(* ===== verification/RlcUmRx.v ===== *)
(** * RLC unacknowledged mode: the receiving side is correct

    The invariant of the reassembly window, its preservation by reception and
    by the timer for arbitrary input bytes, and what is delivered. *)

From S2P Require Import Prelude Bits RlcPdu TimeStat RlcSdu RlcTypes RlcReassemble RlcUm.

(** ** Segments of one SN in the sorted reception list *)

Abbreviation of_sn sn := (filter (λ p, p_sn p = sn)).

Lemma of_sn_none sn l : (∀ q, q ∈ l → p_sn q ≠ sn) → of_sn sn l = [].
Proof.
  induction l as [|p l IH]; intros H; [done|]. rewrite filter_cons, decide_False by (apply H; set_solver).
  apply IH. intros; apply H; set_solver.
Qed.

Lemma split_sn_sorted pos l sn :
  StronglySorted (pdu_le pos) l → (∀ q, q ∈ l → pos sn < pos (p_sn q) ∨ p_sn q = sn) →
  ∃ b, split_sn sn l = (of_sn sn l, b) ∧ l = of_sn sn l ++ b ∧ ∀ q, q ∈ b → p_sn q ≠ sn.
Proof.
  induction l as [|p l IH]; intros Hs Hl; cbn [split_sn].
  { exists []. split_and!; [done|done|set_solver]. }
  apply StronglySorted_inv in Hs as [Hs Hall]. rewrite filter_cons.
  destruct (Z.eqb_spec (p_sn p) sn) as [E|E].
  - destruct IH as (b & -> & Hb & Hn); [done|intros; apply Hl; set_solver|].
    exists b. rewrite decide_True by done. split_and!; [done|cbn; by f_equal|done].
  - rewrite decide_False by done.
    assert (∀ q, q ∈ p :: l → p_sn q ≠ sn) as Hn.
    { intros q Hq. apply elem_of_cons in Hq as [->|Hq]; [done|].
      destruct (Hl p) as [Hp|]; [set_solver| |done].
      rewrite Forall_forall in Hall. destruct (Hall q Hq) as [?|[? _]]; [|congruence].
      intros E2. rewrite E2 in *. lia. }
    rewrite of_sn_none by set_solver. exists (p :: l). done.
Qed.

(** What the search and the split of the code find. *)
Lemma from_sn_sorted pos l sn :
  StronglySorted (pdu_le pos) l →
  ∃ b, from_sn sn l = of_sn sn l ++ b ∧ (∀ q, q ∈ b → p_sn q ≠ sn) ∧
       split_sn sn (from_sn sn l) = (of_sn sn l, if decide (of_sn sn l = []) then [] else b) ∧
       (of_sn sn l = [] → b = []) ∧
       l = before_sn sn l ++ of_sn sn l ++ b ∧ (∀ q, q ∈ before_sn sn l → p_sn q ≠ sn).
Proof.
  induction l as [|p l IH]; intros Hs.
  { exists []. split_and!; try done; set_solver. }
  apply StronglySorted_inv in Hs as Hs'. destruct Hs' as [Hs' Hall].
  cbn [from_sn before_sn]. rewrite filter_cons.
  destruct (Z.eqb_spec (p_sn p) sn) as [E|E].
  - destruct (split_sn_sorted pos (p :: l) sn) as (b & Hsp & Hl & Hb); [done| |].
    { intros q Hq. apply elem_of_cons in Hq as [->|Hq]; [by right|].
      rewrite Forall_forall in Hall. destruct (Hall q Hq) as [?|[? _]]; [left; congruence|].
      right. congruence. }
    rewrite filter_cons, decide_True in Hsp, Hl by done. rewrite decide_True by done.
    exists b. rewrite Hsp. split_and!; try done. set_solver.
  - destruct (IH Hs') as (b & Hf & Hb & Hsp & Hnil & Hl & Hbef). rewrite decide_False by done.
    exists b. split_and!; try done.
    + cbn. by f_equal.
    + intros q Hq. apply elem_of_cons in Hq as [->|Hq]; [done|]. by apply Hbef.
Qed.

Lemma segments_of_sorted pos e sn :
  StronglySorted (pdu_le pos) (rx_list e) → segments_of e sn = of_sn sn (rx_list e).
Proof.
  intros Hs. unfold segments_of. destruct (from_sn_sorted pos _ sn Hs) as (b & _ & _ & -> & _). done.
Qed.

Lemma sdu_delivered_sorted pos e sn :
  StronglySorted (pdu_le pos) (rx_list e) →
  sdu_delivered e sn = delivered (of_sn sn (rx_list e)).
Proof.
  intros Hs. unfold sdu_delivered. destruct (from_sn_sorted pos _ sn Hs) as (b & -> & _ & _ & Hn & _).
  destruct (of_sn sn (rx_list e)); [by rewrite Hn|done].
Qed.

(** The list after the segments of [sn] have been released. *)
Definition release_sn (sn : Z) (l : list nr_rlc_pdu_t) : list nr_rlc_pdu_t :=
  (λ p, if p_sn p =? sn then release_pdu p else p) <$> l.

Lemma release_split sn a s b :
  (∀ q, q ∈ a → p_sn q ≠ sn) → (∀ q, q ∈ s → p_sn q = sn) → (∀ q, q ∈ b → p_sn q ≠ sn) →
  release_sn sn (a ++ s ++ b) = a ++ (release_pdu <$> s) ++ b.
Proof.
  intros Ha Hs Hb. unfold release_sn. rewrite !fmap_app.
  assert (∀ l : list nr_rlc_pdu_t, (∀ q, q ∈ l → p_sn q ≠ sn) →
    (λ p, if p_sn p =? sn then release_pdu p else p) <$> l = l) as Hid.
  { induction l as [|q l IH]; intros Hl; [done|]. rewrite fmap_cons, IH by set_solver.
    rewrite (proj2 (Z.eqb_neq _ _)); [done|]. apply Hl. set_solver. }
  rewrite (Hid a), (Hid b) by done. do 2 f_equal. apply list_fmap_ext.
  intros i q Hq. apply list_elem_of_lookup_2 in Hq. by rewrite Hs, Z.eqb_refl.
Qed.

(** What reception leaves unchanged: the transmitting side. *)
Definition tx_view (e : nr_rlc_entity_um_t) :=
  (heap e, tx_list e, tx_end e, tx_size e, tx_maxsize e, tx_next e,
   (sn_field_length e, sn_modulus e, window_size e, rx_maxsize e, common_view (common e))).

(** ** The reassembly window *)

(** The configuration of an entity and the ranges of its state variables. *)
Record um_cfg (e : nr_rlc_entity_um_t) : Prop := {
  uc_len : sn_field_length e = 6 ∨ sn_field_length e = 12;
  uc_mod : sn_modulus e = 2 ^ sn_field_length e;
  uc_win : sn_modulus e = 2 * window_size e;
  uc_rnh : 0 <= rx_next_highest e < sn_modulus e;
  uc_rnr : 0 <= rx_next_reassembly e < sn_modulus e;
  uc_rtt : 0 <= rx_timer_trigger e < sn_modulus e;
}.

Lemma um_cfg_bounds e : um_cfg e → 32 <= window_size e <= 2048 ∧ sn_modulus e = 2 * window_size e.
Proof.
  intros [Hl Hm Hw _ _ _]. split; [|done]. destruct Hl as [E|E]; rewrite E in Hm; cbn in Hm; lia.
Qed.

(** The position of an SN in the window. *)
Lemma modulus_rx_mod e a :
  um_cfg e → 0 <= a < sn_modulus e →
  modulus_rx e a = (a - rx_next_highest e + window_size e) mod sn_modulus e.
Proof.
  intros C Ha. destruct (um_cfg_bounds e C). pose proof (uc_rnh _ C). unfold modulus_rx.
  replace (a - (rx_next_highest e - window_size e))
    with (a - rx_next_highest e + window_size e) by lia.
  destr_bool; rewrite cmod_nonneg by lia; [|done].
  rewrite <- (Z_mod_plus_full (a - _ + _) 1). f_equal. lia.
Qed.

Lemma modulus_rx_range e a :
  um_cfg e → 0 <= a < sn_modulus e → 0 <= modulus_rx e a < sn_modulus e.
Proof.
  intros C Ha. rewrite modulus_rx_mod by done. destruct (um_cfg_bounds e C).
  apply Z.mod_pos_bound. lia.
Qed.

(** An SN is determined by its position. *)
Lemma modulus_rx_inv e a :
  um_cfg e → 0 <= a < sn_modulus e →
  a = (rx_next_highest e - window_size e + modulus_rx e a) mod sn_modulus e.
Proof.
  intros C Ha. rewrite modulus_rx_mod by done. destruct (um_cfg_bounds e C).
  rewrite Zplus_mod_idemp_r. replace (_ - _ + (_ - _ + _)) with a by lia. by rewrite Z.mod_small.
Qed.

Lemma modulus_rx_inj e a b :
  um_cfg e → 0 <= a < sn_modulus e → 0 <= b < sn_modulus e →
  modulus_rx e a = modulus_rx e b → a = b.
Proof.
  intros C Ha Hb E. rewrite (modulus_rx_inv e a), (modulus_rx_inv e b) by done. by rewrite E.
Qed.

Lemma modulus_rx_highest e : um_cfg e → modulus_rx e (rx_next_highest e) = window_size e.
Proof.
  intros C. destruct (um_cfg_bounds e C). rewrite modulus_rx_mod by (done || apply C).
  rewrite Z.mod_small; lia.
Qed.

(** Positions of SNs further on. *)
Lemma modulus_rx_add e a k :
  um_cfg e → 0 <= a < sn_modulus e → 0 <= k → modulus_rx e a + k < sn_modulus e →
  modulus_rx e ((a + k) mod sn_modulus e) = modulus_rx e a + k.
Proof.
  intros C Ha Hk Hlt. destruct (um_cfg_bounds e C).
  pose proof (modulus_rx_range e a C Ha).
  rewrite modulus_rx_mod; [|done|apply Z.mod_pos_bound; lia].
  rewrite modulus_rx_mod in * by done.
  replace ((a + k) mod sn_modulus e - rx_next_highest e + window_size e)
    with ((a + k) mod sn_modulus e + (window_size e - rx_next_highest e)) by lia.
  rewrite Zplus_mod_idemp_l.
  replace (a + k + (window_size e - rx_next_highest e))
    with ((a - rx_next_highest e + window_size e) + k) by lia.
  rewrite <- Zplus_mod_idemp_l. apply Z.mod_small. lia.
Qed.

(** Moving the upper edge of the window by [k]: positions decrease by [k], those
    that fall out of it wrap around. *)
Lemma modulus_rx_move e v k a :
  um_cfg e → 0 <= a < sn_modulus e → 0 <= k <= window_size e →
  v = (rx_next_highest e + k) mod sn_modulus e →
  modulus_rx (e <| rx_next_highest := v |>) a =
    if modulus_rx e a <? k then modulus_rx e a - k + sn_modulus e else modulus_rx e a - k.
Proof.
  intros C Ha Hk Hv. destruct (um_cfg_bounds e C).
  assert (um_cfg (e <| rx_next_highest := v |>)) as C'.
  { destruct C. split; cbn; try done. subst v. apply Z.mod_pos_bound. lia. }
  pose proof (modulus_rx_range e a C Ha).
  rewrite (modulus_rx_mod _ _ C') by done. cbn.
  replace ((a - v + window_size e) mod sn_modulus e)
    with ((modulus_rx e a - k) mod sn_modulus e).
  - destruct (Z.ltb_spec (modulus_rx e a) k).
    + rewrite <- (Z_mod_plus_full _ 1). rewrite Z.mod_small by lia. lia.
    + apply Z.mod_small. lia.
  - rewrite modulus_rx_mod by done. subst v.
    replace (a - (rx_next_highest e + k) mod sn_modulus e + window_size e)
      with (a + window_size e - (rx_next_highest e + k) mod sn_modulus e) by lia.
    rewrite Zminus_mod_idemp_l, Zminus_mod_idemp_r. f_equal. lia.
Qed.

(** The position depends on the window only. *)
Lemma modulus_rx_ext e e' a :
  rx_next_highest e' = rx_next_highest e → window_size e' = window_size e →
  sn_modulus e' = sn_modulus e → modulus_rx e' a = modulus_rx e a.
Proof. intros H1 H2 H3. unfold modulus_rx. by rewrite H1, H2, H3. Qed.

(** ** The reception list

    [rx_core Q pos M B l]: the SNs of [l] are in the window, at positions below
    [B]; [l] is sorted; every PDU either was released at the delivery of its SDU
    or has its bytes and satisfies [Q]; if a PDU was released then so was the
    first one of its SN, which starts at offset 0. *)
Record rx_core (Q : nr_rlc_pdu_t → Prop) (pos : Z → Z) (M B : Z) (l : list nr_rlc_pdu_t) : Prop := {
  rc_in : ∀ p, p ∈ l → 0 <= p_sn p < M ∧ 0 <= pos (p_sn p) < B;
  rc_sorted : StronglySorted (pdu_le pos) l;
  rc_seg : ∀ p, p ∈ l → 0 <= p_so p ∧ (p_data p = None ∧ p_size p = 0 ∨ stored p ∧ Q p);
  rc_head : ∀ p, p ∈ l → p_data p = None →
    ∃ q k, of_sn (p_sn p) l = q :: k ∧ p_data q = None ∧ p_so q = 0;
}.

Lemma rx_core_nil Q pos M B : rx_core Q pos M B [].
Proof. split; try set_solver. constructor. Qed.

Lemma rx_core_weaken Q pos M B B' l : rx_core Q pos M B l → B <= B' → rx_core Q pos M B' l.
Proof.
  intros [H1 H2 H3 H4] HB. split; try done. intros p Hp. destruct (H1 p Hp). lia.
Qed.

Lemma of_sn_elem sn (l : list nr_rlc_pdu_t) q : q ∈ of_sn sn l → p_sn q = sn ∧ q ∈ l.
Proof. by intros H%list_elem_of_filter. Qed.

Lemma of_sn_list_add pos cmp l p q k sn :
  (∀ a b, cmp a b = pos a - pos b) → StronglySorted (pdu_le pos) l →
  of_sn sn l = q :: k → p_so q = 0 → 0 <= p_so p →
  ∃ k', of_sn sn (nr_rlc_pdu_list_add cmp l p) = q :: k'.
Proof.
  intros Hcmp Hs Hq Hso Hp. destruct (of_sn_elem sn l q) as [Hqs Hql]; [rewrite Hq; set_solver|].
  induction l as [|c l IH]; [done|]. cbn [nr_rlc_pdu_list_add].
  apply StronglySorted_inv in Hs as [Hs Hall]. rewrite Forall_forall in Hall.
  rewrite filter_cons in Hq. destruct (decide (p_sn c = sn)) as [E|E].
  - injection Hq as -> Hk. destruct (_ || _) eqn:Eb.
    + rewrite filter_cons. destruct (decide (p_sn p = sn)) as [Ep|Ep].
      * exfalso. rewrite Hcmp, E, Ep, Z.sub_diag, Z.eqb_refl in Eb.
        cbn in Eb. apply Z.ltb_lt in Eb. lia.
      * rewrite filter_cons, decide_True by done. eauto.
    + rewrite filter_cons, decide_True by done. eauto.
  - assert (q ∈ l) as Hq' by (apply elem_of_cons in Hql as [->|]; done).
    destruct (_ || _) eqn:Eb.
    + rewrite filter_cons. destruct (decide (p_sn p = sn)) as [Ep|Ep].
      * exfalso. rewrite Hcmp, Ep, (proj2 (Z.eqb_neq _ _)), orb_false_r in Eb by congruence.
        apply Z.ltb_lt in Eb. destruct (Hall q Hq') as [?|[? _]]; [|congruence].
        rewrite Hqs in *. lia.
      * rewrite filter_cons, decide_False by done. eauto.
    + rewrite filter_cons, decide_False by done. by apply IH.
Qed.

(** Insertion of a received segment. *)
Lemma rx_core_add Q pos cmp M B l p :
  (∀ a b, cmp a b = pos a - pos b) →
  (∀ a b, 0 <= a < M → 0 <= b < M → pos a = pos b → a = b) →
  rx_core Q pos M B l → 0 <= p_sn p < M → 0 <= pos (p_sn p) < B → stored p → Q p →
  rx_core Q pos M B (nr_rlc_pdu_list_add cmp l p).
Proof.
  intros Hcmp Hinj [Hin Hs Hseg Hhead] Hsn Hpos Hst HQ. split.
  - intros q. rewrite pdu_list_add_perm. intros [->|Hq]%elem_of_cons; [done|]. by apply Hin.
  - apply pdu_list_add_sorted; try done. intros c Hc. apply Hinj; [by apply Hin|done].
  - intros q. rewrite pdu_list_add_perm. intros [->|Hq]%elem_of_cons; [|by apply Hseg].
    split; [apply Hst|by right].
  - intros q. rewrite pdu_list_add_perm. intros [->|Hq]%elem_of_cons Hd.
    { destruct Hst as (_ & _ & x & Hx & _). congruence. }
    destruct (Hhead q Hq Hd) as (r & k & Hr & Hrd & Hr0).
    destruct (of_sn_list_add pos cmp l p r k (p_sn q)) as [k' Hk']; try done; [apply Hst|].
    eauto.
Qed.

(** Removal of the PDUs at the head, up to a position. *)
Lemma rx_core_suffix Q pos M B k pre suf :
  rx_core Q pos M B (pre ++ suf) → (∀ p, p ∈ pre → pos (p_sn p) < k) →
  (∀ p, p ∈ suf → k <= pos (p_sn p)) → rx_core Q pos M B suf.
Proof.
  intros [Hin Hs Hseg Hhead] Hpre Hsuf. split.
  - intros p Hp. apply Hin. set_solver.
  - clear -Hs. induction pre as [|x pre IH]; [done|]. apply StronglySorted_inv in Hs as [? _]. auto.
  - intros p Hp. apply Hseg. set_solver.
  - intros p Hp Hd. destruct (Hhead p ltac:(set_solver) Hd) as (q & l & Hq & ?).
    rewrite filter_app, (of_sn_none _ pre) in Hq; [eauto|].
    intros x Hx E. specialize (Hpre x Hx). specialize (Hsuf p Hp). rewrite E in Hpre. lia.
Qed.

______

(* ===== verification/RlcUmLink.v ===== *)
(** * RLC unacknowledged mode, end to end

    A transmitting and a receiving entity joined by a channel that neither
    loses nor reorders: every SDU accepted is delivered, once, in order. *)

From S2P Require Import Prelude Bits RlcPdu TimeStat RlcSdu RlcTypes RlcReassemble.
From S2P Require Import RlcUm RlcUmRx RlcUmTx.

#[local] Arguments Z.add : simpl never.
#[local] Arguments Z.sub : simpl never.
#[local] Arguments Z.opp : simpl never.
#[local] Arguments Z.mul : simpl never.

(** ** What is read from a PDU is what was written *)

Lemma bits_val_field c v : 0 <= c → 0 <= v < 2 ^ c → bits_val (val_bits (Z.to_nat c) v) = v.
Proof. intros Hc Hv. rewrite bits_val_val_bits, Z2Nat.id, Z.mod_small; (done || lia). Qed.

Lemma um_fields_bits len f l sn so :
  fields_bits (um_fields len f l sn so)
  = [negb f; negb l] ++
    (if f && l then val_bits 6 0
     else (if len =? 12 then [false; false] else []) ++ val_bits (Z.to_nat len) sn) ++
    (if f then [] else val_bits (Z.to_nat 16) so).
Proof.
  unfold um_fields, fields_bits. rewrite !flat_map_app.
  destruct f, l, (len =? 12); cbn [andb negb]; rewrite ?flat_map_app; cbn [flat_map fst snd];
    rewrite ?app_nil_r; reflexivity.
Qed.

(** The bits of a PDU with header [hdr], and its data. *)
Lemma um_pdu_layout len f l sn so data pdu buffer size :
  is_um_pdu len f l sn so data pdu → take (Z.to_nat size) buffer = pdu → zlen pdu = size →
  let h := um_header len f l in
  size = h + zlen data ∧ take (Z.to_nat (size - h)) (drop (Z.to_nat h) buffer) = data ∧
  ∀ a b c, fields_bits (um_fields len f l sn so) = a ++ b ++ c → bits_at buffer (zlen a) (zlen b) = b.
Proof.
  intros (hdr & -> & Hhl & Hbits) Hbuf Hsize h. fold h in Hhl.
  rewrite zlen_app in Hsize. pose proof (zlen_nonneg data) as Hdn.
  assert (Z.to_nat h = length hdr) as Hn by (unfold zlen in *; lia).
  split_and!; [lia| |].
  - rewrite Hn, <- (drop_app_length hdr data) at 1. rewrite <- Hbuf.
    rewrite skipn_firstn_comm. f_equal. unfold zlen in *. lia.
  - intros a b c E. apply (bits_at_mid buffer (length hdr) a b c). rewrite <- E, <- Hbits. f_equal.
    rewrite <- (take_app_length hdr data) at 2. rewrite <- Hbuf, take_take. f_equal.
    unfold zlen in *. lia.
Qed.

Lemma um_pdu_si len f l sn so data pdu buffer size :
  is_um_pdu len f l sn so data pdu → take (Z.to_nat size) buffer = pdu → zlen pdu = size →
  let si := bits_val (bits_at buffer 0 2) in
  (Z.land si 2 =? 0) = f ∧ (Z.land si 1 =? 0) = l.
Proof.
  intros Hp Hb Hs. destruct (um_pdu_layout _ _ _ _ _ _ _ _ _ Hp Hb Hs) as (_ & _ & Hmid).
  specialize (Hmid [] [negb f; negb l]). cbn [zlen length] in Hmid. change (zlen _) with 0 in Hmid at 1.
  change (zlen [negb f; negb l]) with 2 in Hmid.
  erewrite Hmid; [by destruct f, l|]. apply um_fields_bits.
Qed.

______

Work task>
In the data above, find the line that contains "[rx_core Q pos" and the line that contains "cbn in Eb. apply Z.ltb_lt in Eb. lia.". Repeat exactly those lines and every line between them, and only those.

Result of the exercise>
    [rx_core Q pos M B l]: the SNs of [l] are in the window, at positions below
    [B]; [l] is sorted; every PDU either was released at the delivery of its SDU
    or has its bytes and satisfies [Q]; if a PDU was released then so was the
    first one of its SN, which starts at offset 0. *)
Record rx_core (Q : nr_rlc_pdu_t → Prop) (pos : Z → Z) (M B : Z) (l : list nr_rlc_pdu_t) : Prop := {
  rc_in : ∀ p, p ∈ l → 0 <= p_sn p < M ∧ 0 <= pos (p_sn p) < B;
  rc_sorted : StronglySorted (pdu_le pos) l;
  rc_seg : ∀ p, p ∈ l → 0 <= p_so p ∧ (p_data p = None ∧ p_size p = 0 ∨ stored p ∧ Q p);
  rc_head : ∀ p, p ∈ l → p_data p = None →
    ∃ q k, of_sn (p_sn p) l = q :: k ∧ p_data q = None ∧ p_so q = 0;
}.

Lemma rx_core_nil Q pos M B : rx_core Q pos M B [].
Proof. split; try set_solver. constructor. Qed.

Lemma rx_core_weaken Q pos M B B' l : rx_core Q pos M B l → B <= B' → rx_core Q pos M B' l.
Proof.
  intros [H1 H2 H3 H4] HB. split; try done. intros p Hp. destruct (H1 p Hp). lia.
Qed.

Lemma of_sn_elem sn (l : list nr_rlc_pdu_t) q : q ∈ of_sn sn l → p_sn q = sn ∧ q ∈ l.
Proof. by intros H%list_elem_of_filter. Qed.

Lemma of_sn_list_add pos cmp l p q k sn :
  (∀ a b, cmp a b = pos a - pos b) → StronglySorted (pdu_le pos) l →
  of_sn sn l = q :: k → p_so q = 0 → 0 <= p_so p →
  ∃ k', of_sn sn (nr_rlc_pdu_list_add cmp l p) = q :: k'.
Proof.
  intros Hcmp Hs Hq Hso Hp. destruct (of_sn_elem sn l q) as [Hqs Hql]; [rewrite Hq; set_solver|].
  induction l as [|c l IH]; [done|]. cbn [nr_rlc_pdu_list_add].
  apply StronglySorted_inv in Hs as [Hs Hall]. rewrite Forall_forall in Hall.
  rewrite filter_cons in Hq. destruct (decide (p_sn c = sn)) as [E|E].
  - injection Hq as -> Hk. destruct (_ || _) eqn:Eb.
    + rewrite filter_cons. destruct (decide (p_sn p = sn)) as [Ep|Ep].
      * exfalso. rewrite Hcmp, E, Ep, Z.sub_diag, Z.eqb_refl in Eb.
        cbn in Eb. apply Z.ltb_lt in Eb. lia.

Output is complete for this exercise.